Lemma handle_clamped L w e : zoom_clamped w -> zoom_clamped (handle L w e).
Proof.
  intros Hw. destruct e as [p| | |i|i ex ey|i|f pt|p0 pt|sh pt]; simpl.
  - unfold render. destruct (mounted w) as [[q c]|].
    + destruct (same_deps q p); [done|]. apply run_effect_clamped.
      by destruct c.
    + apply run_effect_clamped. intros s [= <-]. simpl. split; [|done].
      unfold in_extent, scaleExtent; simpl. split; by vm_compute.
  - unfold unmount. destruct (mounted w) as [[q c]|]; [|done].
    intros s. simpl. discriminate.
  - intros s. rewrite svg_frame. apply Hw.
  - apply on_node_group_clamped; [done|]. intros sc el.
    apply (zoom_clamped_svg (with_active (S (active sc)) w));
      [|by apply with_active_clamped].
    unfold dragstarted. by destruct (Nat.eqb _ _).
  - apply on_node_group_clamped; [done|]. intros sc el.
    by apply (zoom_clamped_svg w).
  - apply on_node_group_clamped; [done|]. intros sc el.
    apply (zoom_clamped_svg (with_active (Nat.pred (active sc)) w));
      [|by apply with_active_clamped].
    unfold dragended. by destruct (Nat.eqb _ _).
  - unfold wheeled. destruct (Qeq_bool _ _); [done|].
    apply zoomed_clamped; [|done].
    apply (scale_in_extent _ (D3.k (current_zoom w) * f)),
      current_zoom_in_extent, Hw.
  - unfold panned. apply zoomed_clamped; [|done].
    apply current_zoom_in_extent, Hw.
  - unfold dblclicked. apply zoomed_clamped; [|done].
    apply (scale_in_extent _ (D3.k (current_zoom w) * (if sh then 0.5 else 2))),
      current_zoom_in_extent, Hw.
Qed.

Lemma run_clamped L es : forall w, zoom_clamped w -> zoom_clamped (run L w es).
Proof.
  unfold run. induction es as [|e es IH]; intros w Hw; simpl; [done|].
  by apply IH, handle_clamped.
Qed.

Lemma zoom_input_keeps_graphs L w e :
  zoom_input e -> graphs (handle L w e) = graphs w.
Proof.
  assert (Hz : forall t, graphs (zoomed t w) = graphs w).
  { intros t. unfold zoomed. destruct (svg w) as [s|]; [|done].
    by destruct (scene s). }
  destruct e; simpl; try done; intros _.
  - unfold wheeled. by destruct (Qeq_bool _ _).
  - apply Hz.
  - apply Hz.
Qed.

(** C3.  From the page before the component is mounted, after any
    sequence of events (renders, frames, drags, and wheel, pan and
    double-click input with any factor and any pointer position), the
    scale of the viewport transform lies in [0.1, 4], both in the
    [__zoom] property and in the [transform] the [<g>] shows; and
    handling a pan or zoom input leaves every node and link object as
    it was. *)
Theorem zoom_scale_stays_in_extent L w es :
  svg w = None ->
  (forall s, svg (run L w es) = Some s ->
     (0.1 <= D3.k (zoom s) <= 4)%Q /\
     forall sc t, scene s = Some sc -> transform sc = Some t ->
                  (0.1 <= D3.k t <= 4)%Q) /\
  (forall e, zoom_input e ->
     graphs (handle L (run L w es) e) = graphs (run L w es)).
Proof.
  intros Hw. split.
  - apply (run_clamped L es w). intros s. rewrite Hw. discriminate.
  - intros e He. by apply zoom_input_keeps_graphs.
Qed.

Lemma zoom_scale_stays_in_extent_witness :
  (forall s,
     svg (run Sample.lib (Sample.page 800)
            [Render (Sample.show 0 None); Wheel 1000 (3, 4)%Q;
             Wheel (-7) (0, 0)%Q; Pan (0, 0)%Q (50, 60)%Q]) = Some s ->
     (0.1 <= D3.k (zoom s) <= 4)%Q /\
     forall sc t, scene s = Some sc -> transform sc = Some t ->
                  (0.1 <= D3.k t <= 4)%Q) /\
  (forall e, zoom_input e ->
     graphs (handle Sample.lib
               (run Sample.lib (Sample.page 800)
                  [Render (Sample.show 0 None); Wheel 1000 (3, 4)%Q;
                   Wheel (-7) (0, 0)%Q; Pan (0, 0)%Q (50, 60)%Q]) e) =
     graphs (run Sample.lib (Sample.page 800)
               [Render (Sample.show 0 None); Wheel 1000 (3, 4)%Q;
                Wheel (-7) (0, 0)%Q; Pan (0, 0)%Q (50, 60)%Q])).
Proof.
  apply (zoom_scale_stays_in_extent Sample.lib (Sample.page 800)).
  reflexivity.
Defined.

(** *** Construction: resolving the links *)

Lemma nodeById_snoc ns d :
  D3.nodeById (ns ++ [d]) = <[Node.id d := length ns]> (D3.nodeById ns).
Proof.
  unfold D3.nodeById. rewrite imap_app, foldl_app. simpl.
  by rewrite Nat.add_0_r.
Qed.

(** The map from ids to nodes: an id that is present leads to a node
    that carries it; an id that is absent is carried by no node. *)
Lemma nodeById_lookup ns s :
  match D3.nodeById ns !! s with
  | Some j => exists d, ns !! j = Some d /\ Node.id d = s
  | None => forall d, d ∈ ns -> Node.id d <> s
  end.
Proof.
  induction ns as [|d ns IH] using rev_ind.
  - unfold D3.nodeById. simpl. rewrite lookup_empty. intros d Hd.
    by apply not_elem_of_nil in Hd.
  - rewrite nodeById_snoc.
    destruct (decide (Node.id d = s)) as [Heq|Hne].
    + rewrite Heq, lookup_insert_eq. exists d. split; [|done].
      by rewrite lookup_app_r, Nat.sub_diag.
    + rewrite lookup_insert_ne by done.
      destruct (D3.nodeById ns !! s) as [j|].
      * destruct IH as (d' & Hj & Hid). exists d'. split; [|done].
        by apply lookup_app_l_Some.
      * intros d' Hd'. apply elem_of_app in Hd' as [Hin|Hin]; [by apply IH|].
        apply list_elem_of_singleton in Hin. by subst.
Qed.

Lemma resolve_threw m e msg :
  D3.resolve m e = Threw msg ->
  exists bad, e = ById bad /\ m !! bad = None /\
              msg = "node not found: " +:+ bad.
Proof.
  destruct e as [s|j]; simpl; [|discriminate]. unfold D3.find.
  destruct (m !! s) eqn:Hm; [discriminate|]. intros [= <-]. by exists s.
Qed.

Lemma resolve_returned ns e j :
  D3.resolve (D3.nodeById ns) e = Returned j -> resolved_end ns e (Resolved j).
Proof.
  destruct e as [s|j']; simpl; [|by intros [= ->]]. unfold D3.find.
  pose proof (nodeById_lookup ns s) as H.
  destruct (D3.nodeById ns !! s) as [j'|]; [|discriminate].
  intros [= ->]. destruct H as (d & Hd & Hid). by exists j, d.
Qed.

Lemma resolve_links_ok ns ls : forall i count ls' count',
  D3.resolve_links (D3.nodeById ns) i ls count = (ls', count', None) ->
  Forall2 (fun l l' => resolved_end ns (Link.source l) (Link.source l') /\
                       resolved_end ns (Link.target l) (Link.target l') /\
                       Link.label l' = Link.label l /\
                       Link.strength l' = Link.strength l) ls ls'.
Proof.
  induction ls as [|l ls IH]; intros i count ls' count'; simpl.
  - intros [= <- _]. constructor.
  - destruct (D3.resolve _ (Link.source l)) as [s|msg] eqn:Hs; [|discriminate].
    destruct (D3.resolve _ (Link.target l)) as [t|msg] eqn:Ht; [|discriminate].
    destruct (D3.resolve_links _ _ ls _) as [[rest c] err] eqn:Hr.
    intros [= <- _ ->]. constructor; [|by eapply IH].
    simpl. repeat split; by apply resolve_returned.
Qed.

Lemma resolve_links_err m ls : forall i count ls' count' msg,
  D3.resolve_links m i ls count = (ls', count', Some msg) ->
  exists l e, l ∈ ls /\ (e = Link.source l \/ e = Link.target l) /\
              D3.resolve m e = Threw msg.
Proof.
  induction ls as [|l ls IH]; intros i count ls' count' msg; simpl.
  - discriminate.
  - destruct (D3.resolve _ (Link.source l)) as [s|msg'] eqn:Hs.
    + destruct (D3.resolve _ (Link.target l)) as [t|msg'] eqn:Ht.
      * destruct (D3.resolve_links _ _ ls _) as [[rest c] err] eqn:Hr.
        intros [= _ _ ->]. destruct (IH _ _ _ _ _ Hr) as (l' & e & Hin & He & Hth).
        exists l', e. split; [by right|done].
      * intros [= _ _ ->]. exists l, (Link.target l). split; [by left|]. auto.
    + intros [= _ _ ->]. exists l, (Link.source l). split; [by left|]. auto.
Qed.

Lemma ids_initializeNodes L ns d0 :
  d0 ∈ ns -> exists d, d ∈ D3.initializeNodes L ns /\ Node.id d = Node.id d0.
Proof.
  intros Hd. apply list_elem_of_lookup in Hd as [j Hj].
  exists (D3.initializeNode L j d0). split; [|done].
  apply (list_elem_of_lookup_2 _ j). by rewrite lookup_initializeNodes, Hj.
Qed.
------------------------------
- DESCRIPTION OF THE TASK -
Beginning with the line holding "graphs (handle Sample.lib" and ending with the line holding "that carries it;", write out the stretch of material above exactly; add no further lines.

- REPLY TO THE EXERCISE -
     graphs (handle Sample.lib
               (run Sample.lib (Sample.page 800)
                  [Render (Sample.show 0 None); Wheel 1000 (3, 4)%Q;
                   Wheel (-7) (0, 0)%Q; Pan (0, 0)%Q (50, 60)%Q]) e) =
     graphs (run Sample.lib (Sample.page 800)
               [Render (Sample.show 0 None); Wheel 1000 (3, 4)%Q;
                Wheel (-7) (0, 0)%Q; Pan (0, 0)%Q (50, 60)%Q])).
Proof.
  apply (zoom_scale_stays_in_extent Sample.lib (Sample.page 800)).
  reflexivity.
Defined.

(** *** Construction: resolving the links *)

Lemma nodeById_snoc ns d :
  D3.nodeById (ns ++ [d]) = <[Node.id d := length ns]> (D3.nodeById ns).
Proof.
  unfold D3.nodeById. rewrite imap_app, foldl_app. simpl.
  by rewrite Nat.add_0_r.
Qed.

(** The map from ids to nodes: an id that is present leads to a node
    that carries it; an id that is absent is carried by no node. *)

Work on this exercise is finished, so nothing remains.